(* ===== verification/SchedulerEngine.v ===== *)
(** * The scheduler with its managers

    The scheduler, its queues, the [KVCacheManager] and the encoder cache put
    together: what the machine of [SchedulerMachine] guarantees about the block
    tables, and runs of a small engine on which the theorems are instantiated. *)

From S2P Require Import Prelude FreeQueue Request BlockHash BlockMap BlockPool BlockPoolSpec EncoderCache RequestQueue SchedUtils CacheHit SingleTypeManager.
From S2P Require Import SingleTypeManagerSpec GroupSpec Coordinator CoordinatorHit CoordinatorSpec KVCacheManager KVCacheManagerSpec KVCacheManagerRun.
From S2P Require Import Scheduler SchedulerSpec SchedulerStep SchedulerWaiting SchedulerRun SchedulerPolicy SchedulerUpdate SchedulerMachine SchedulerKV.
Local Open Scope Z_scope.

(** ** A new manager *)

(** Without context parallelism the blocks of a group have the size its
    specification says. *)
Lemma built_plain config mml mif sbs hbs dcp caching ev met c k :
  constructed config mml mif sbs hbs dcp caching ev met c → coordinator k = c → dcp ≤ 1 → plain_sizes k.
Proof.
  intros Hc Ek Hd i m g Hm Hg. rewrite Ek in Hm, Hg. destruct (cn_managers _ _ _ _ _ _ _ _ _ _ Hc i m Hm) as (g' & e & Hg' & ->).
  rewrite (cn_groups _ _ _ _ _ _ _ _ _ _ Hc) in Hg. assert (g' = g) as -> by congruence. simpl.
  unfold group_block_size, dcp_world_size_for_kv_cache_spec. rewrite (proj2 (Z.leb_le dcp 1)) by done. by destruct (group_spec g).
Qed.

Lemma new_km_ok `{PoolEnv} config mml sbs hbs mif caching ue la stats ev dcp pcp met wm meta k report_full :
  new_kv_cache_manager config mml sbs hbs mif caching ue la stats ev dcp pcp met wm meta = Ok k →
  serve_config_ok config sbs hbs dcp pcp ue caching → (∀ r, report_full r = true → ev = true → dcp ≤ 1) →
  km_ok hbs mml caching report_full ∅ k.
Proof.
  intros Hk Hok Hrep. destruct (new_kv_inv _ _ _ _ _ _ _ _ _ _ _ _ _ _ _ k Hk (se_kv _ _ _ _ _ _ _ Hok)) as (Hc & _ & Ht).
  destruct (kv_reachable_serving k) as [free Hs]; [by eapply kr_new|]. split; [by exists free| |].
  - assert (E : (max_model_len k, km_enable_caching k, km_enable_events k) = (mml, caching, ev)).
    { unfold new_kv_cache_manager in Hk. apply bind_Ok in Hk as (c & _ & Hk). apply bind_tt_Ok in Hk as [_ Hk]. by injection Hk as <-. }
    injection E as E1 E2 E3. split; [done|done| |].
    + intros _. by eapply new_pool_hash, (cn_pool _ _ _ _ _ _ _ _ _ _ Hc).
    + intros r Hr He. eapply built_plain; [exact Hc|done|]. apply (Hrep r); congruence.
  - intros m rid Hm. rewrite lookup_empty. by apply Ht.
Qed.

(** ** The whole *)

Section Engine.
Context `{PoolEnv} {E Q : Type} `{!EncoderCacheOps E, !RequestQueue Q} {P : policy}.
Context `{!QueueRefines Q P, !PolicyPerm P, !EncLaws E}.
Context (hash_fn : HashInput → bytes) (seed : string) (hbs mml : Z) (caching : bool) (report_full : Request → bool).
Hypothesis Hhbs : 0 < hbs.
Variable cfg : Settings.
Hypothesis Hcfg : settings_ok cfg mml.
Variable new_queue : Q.
Hypothesis Hnew : represents new_queue [].

#[local] Instance engine_kv : KVCache KVCacheManager := kv_manager report_full.
#[local] Instance engine_laws : KVLaws KVCacheManager mml (engine_hasher hash_fn seed hbs caching) :=
  km_laws hash_fn seed hbs mml caching report_full Hhbs.

Definition engine_reachable := sched_reachable (block_hasher := engine_hasher hash_fn seed hbs caching) (mml := mml) cfg new_queue.
Definition engine_permitted := permitted (K := KVCacheManager) (E := E) (Q := Q) (block_hasher := engine_hasher hash_fn seed hbs caching) (mml := mml) cfg.
Definition engine_step := run_sched_op (K := KVCacheManager) (E := E) (Q := Q) (block_hasher := engine_hasher hash_fn seed hbs caching) cfg new_queue.

(** C1: The engine's bookkeeping is sound.  Take a scheduler on a new
    [KVCacheManager], for any valid cache configuration, with any queue policy.
    In every state that the engine's calls can reach, the tables of a running
    request cover, in every group, all tokens the request is counted to have
    computed; a request that does not run holds no block; each block of the
    pool is referenced exactly as often as tables name it; and every permitted
    call completes. *)
Theorem engine_safe config sbs mif ue la stats ev dcp pcp met wm meta k e x op :
  new_kv_cache_manager config mml sbs hbs mif caching ue la stats ev dcp pcp met wm meta = Ok k →
  serve_config_ok config sbs hbs dcp pcp ue caching → (∀ r, report_full r = true → ev = true → dcp ≤ 1) →
  enc_ok e → engine_reachable k e x → engine_permitted op x →
  let s := x.1 in
  (∀ id r m, id ∈ running s → requests s !! id = Some r → m ∈ managers (kv s) →
     num_computed_tokens r ≤ py_len (blocks_of id m) * block_size m) ∧
  (∀ id m, id ∉ running s → m ∈ managers (kv s) → blocks_of id m = []) ∧
  (∀ j, j ≠ 0%nat → Z.of_nat j < num_gpu_blocks (km_pool (kv s)) →
     ref_cnt (blk (km_pool (kv s)) (Blk j)) = table_count (kv s) (Blk j)) ∧
  ∃ x', engine_step op x = Ok x'.
Proof.
  intros Hk Hok Hrep He Hx Hop s. assert (Hk0 : kv_ok ∅ k) by by eapply new_km_ok.
  pose proof (sched_reachable_inv cfg Hcfg new_queue Hnew k e x Hk0 He Hx) as Hs. destruct x as [s0 outs]. simpl in s, Hs. subst s.
  pose proof (run_op_inv cfg Hcfg new_queue Hnew op s0 outs Hs Hop) as Hrun. destruct Hs as [(v & lw & ls & _ & _ & Hc) _ _].
  pose proof (co_kv Hc) as [[free Hsv] _ Hholds]. split_and!.
  - intros id r m Hid Hr Hm. pose proof (co_run Hc id r Hid Hr) as Hro.
    destruct (run_room _ _ _ _ _ Hro) as (c & Hv & Hle). pose proof (Hholds m id Hm) as Hcov. rewrite Hv in Hcov. simpl in Hle. lia.
  - intros id m Hid Hm. pose proof (Hholds m id Hm) as Hcov. rewrite (co_slots Hc id Hid) in Hcov. apply Hcov.
  - intros j Hj Hlt. pose proof (kv_coord _ _ _ (sv_inv _ _ Hsv)) as Hco.
    rewrite (cv_refs _ _ _ _ Hco j Hj) by (by apply (qi_dom _ _ (proj1 (cv_pool _ _ _ _ Hco)))). rewrite (serving_refs _ free Hsv). lia.
  - unfold engine_step. destruct (run_sched_op _ _ _ _) as [x'|]; [by exists x'|done].
Qed.
End Engine.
══════════
What is needed is an exact transcription of every entry above.

(* ===== verification/SchedulerEngine.v ===== *)
(** * The scheduler with its managers

    The scheduler, its queues, the [KVCacheManager] and the encoder cache put
    together: what the machine of [SchedulerMachine] guarantees about the block
    tables, and runs of a small engine on which the theorems are instantiated. *)

From S2P Require Import Prelude FreeQueue Request BlockHash BlockMap BlockPool BlockPoolSpec EncoderCache RequestQueue SchedUtils CacheHit SingleTypeManager.
From S2P Require Import SingleTypeManagerSpec GroupSpec Coordinator CoordinatorHit CoordinatorSpec KVCacheManager KVCacheManagerSpec KVCacheManagerRun.
From S2P Require Import Scheduler SchedulerSpec SchedulerStep SchedulerWaiting SchedulerRun SchedulerPolicy SchedulerUpdate SchedulerMachine SchedulerKV.
Local Open Scope Z_scope.

(** ** A new manager *)

(** Without context parallelism the blocks of a group have the size its
    specification says. *)
Lemma built_plain config mml mif sbs hbs dcp caching ev met c k :
  constructed config mml mif sbs hbs dcp caching ev met c → coordinator k = c → dcp ≤ 1 → plain_sizes k.
Proof.
  intros Hc Ek Hd i m g Hm Hg. rewrite Ek in Hm, Hg. destruct (cn_managers _ _ _ _ _ _ _ _ _ _ Hc i m Hm) as (g' & e & Hg' & ->).
  rewrite (cn_groups _ _ _ _ _ _ _ _ _ _ Hc) in Hg. assert (g' = g) as -> by congruence. simpl.
  unfold group_block_size, dcp_world_size_for_kv_cache_spec. rewrite (proj2 (Z.leb_le dcp 1)) by done. by destruct (group_spec g).
Qed.

Lemma new_km_ok `{PoolEnv} config mml sbs hbs mif caching ue la stats ev dcp pcp met wm meta k report_full :
  new_kv_cache_manager config mml sbs hbs mif caching ue la stats ev dcp pcp met wm meta = Ok k →
  serve_config_ok config sbs hbs dcp pcp ue caching → (∀ r, report_full r = true → ev = true → dcp ≤ 1) →
  km_ok hbs mml caching report_full ∅ k.
Proof.
  intros Hk Hok Hrep. destruct (new_kv_inv _ _ _ _ _ _ _ _ _ _ _ _ _ _ _ k Hk (se_kv _ _ _ _ _ _ _ Hok)) as (Hc & _ & Ht).
  destruct (kv_reachable_serving k) as [free Hs]; [by eapply kr_new|]. split; [by exists free| |].
  - assert (E : (max_model_len k, km_enable_caching k, km_enable_events k) = (mml, caching, ev)).
    { unfold new_kv_cache_manager in Hk. apply bind_Ok in Hk as (c & _ & Hk). apply bind_tt_Ok in Hk as [_ Hk]. by injection Hk as <-. }
    injection E as E1 E2 E3. split; [done|done| |].
    + intros _. by eapply new_pool_hash, (cn_pool _ _ _ _ _ _ _ _ _ _ Hc).
    + intros r Hr He. eapply built_plain; [exact Hc|done|]. apply (Hrep r); congruence.
  - intros m rid Hm. rewrite lookup_empty. by apply Ht.
Qed.

(** ** The whole *)

Section Engine.
Context `{PoolEnv} {E Q : Type} `{!EncoderCacheOps E, !RequestQueue Q} {P : policy}.
Context `{!QueueRefines Q P, !PolicyPerm P, !EncLaws E}.
Context (hash_fn : HashInput → bytes) (seed : string) (hbs mml : Z) (caching : bool) (report_full : Request → bool).
Hypothesis Hhbs : 0 < hbs.
Variable cfg : Settings.
Hypothesis Hcfg : settings_ok cfg mml.
Variable new_queue : Q.
Hypothesis Hnew : represents new_queue [].

#[local] Instance engine_kv : KVCache KVCacheManager := kv_manager report_full.
#[local] Instance engine_laws : KVLaws KVCacheManager mml (engine_hasher hash_fn seed hbs caching) :=
  km_laws hash_fn seed hbs mml caching report_full Hhbs.

Definition engine_reachable := sched_reachable (block_hasher := engine_hasher hash_fn seed hbs caching) (mml := mml) cfg new_queue.
Definition engine_permitted := permitted (K := KVCacheManager) (E := E) (Q := Q) (block_hasher := engine_hasher hash_fn seed hbs caching) (mml := mml) cfg.
Definition engine_step := run_sched_op (K := KVCacheManager) (E := E) (Q := Q) (block_hasher := engine_hasher hash_fn seed hbs caching) cfg new_queue.

(** C1: The engine's bookkeeping is sound.  Take a scheduler on a new
    [KVCacheManager], for any valid cache configuration, with any queue policy.
    In every state that the engine's calls can reach, the tables of a running
    request cover, in every group, all tokens the request is counted to have
    computed; a request that does not run holds no block; each block of the
    pool is referenced exactly as often as tables name it; and every permitted
    call completes. *)
Theorem engine_safe config sbs mif ue la stats ev dcp pcp met wm meta k e x op :
  new_kv_cache_manager config mml sbs hbs mif caching ue la stats ev dcp pcp met wm meta = Ok k →
  serve_config_ok config sbs hbs dcp pcp ue caching → (∀ r, report_full r = true → ev = true → dcp ≤ 1) →
  enc_ok e → engine_reachable k e x → engine_permitted op x →
  let s := x.1 in
  (∀ id r m, id ∈ running s → requests s !! id = Some r → m ∈ managers (kv s) →
     num_computed_tokens r ≤ py_len (blocks_of id m) * block_size m) ∧
  (∀ id m, id ∉ running s → m ∈ managers (kv s) → blocks_of id m = []) ∧
  (∀ j, j ≠ 0%nat → Z.of_nat j < num_gpu_blocks (km_pool (kv s)) →
     ref_cnt (blk (km_pool (kv s)) (Blk j)) = table_count (kv s) (Blk j)) ∧
  ∃ x', engine_step op x = Ok x'.
Proof.
  intros Hk Hok Hrep He Hx Hop s. assert (Hk0 : kv_ok ∅ k) by by eapply new_km_ok.
  pose proof (sched_reachable_inv cfg Hcfg new_queue Hnew k e x Hk0 He Hx) as Hs. destruct x as [s0 outs]. simpl in s, Hs. subst s.
  pose proof (run_op_inv cfg Hcfg new_queue Hnew op s0 outs Hs Hop) as Hrun. destruct Hs as [(v & lw & ls & _ & _ & Hc) _ _].
  pose proof (co_kv Hc) as [[free Hsv] _ Hholds]. split_and!.
  - intros id r m Hid Hr Hm. pose proof (co_run Hc id r Hid Hr) as Hro.
    destruct (run_room _ _ _ _ _ Hro) as (c & Hv & Hle). pose proof (Hholds m id Hm) as Hcov. rewrite Hv in Hcov. simpl in Hle. lia.
  - intros id m Hid Hm. pose proof (Hholds m id Hm) as Hcov. rewrite (co_slots Hc id Hid) in Hcov. apply Hcov.
  - intros j Hj Hlt. pose proof (kv_coord _ _ _ (sv_inv _ _ Hsv)) as Hco.
    rewrite (cv_refs _ _ _ _ Hco j Hj) by (by apply (qi_dom _ _ (proj1 (cv_pool _ _ _ _ Hco)))). rewrite (serving_refs _ free Hsv). lia.
  - unfold engine_step. destruct (run_sched_op _ _ _ _) as [x'|]; [by exists x'|done].
Qed.
End Engine.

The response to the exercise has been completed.